What does your Android keyboard tell strangers?

We explore whether it’s possible to reveal all your secrets via your smartphone’s on-screen keyboard.

Is it possible to spy on keystrokes from an Android on-screen keyboard?

“Hackers can spy on every keystroke of Honor, OPPO, Samsung, Vivo, and Xiaomi smartphones over the internet” – alarming headlines like this have been circulating in the media over the past few weeks. Their origin was a rather serious study on vulnerabilities in keyboard traffic encryption. Attackers who are able to observe network traffic, for example, through an infected home router, can indeed intercept every keystroke and uncover all your passwords and secrets. But don’t rush to trade in your Android for an iPhone just yet – this only concerns Chinese language input using the pinyin system, and only if the “cloud prediction” feature is enabled. Nevertheless, we thought it would be worth investigating the situation with other languages and keyboards from other manufacturers.

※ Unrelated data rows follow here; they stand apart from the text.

(** C5: in every run of the simulation loop the accumulator [capacity],
    which starts at 1.0, lies in [0, 1] at the end of every pass and is at
    most its value at the end of the pass before; with [n_cycles >= 1] at
    least one pass is made. *)
Theorem capacity_bounded_nonincreasing
    (a : CycleLife.Architecture) (n_cycles : Z) (T_celsius C_rate DoD : R)
    (rng : nat -> R) (st : CycleLife.LoopState) :
  CycleLife.run_loop a n_cycles T_celsius C_rate DoD rng = Ok st ->
  CycleLife.log_ok (CycleLife.capacity_log st)
  /\ CycleLife.capacity st = hd 1.0 (CycleLife.capacity_log st)
  /\ ((1 <= n_cycles)%Z -> CycleLife.capacity_log st <> []).
Proof.
  unfold CycleLife.run_loop. intros H.
  destruct (for_range_invariant a T_celsius C_rate DoD rng
              (Z.to_nat n_cycles) 0 CycleLife.initial_state st)
    as (H1 & H2 & _ & H4); try assumption.
  - lia.
  - cbn. lia.
  - apply next_below_initial.
  - exact I.
  - reflexivity.
  - repeat split; try assumption.
    intros Hn. apply H4. lia.
Qed.

Lemma capacity_bounded_nonincreasing_witness :
  exists st,
    CycleLife.run_loop CycleLife.GENESIS 2000 25.0 0.33 0.80 (fun _ => 0.5)
    = Ok st
    /\ CycleLife.log_ok (CycleLife.capacity_log st)
    /\ CycleLife.capacity st = hd 1.0 (CycleLife.capacity_log st)
    /\ CycleLife.capacity_log st <> [].
Proof.
  destruct (for_range_total CycleLife.GENESIS 25.0 0.33 0.80 (fun _ => 0.5)
              (Z.to_nat 2000)) with (n := 0%Z) (st := CycleLife.initial_state)
    as [st Hst].
  - cbn. lra.
  - lra.
  - lra.
  - lia.
  - exists st. split; [exact Hst |].
    destruct (capacity_bounded_nonincreasing CycleLife.GENESIS 2000 25.0 0.33
                0.80 (fun _ => 0.5) st Hst) as (H1 & H2 & H3).
    repeat split; try assumption. apply H3. lia.
Defined.

(** ** Dehydration enthalpy *)

Section Dehydration.
Import Born.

Why many pinyin keyboards are vulnerable to eavesdropping

The pinyin writing system, also known as the Chinese phonetic alphabet, helps users write Chinese words using Latin letters and diacritics. It’s the official romanization system for the Chinese language, adopted by the UN among others. Drawing Chinese characters on a smartphone is rather inconvenient, so the pinyin input method is very popular, used by over a billion people, according to some estimates. Unlike many other languages, word prediction for Chinese, especially in pinyin, is difficult to implement directly on a smartphone – it’s a computationally complex task. Therefore, almost all keyboards (or more precisely, input methods – IMEs) use “cloud prediction”, meaning they instantaneously send the pinyin characters entered by the user to a server and receive word completion suggestions in return. Sometimes the “cloud” function can be turned off, but this reduces the speed and quality of the Chinese input.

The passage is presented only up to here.